Title | My raw count data contains evidence of both overdispersion and “excess zeros” | |
Author | David M. Drukker, StataCorp | |
Date | February 2000; minor revisions July 2007 |
Note: This FAQ uses Stata 10 syntax. However, the advice provided here is still valid for newer versions of Stata.
The short answer is no. Either unobserved heterogeneity or a process that has separate mechanisms for generating zero and nonzero counts can produce both overdispersion and “excess zeros” in the raw data. A simple negative binomial model, nbreg, a zero-inflated Poisson model, zip, and a zero-inflated negative binomial model, zinb are all candidates for count data with these characteristics. It is important to keep in mind, however, that very different probability models underlie these models. In particular, negative binomial models model between-subject heterogeneity. Zero-inflated models have different probability models for the zero and nonzero counts.
There are Wald and likelihood-ratio (LR) tests for evaluating the relative fits of zip and zinb, and there is a Vuong test for choosing between nbreg and zinb.
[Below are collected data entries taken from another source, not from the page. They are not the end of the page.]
(** X7. [appendAfterLine] applied alone puts the lines of the text below
    the given line; with a line number past the end, which is how the run
    places the date below a History heading it is about to create, it does
    what [appendToEnd] does: the lines go to the end of the document. *)
Theorem appendAfterLine_alone (doc : list string) (n : nat) (txt : string) :
  linesOK doc = true -> doc <> [] ->
  (n < length doc ->
   Host.applyTransaction doc [appendAfterLine doc n txt]
   = take (S n) doc ++ Host.splitLines txt ++ drop (S n) doc) /\
  (length doc <= n ->
   Host.applyTransaction doc [appendAfterLine doc n txt] = doc ++ Host.splitLines txt) /\
  Host.applyTransaction doc [appendToEnd doc txt] = doc ++ Host.splitLines txt.
Proof.
  intros Hok Hne.
  assert (Host.lastLine doc < length doc) as Hlast
    by (unfold Host.lastLine; destruct doc; [done | simpl; lia]).
  assert (forall k, k < length doc ->
            Host.applyTransaction doc [appendAfterLine doc k txt]
            = insertAfter k (Host.splitLines txt) doc) as Hin.
  { intros k Hk. rewrite (apply_inserts doc _ k [txt]); [| done | done |].
    - simpl. by rewrite app_nil_r.
    - simpl. by rewrite resolve_appendAfterLine. }
  assert (Host.applyTransaction doc [appendToEnd doc txt] = doc ++ Host.splitLines txt) as Hend.
  { unfold appendToEnd. rewrite Hin by done. by apply insertAfter_last. }
  split; [| split; [| done]].
  - intros Hn. by rewrite Hin.
  - intros Hn. rewrite <-Hend. rewrite !applyTransaction_one. f_equal.
    rewrite resolve_appendAfterLine_ge by done.
    unfold appendToEnd. by rewrite resolve_appendAfterLine.
Qed.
We will consider an extended example.
Here we wish to model consultation rates in general practice according to social class. The dataset contains the following variables for each patient:
nconany is the number of consultation sclass: 1=social class I/II; 2= social class IIIN; 3= social class IIIM; 4= social class IV/V pyr: proportion of year registered with practice
summarize presents evidence that there is overdispersion in the raw data.
. summarize nconany
Variable | Obs Mean Std. Dev. Min Max | |
nconany | 59080 2.280383 3.351723 0 98 |
tabulate presents evidence of zero-inflation in the number of consultations:
. tabulate nconany
nconany | Freq. Percent Cum. | |
0 | 19937 33.75 33.75 | |
1 | 12442 21.06 54.81 | |
2 | 8433 14.27 69.08 | |
3 | 5632 9.53 78.61 | |
4 | 3701 6.26 84.88 |
The first table shows that the unconditional variance of the count variable is larger than the mean. This result indicates that a researcher may want to estimate a model other than the Poisson model in which the two are constrained to be equal. There are several options. Either a negative binomial model or a zero-inflated Poisson or a zero-inflated negative binomial model could account for this overdispersion. A nice facet of the negative binomial model is that the Poisson model is nested within it. When the estimated parameter alpha is zero, the conditional mean is equal to the conditional variance and the negative binomial model reduces to the Poisson model. (See Long [1997] and Cameron and Trivedi [1998] for the details of this nesting and for further interpretation of alpha.)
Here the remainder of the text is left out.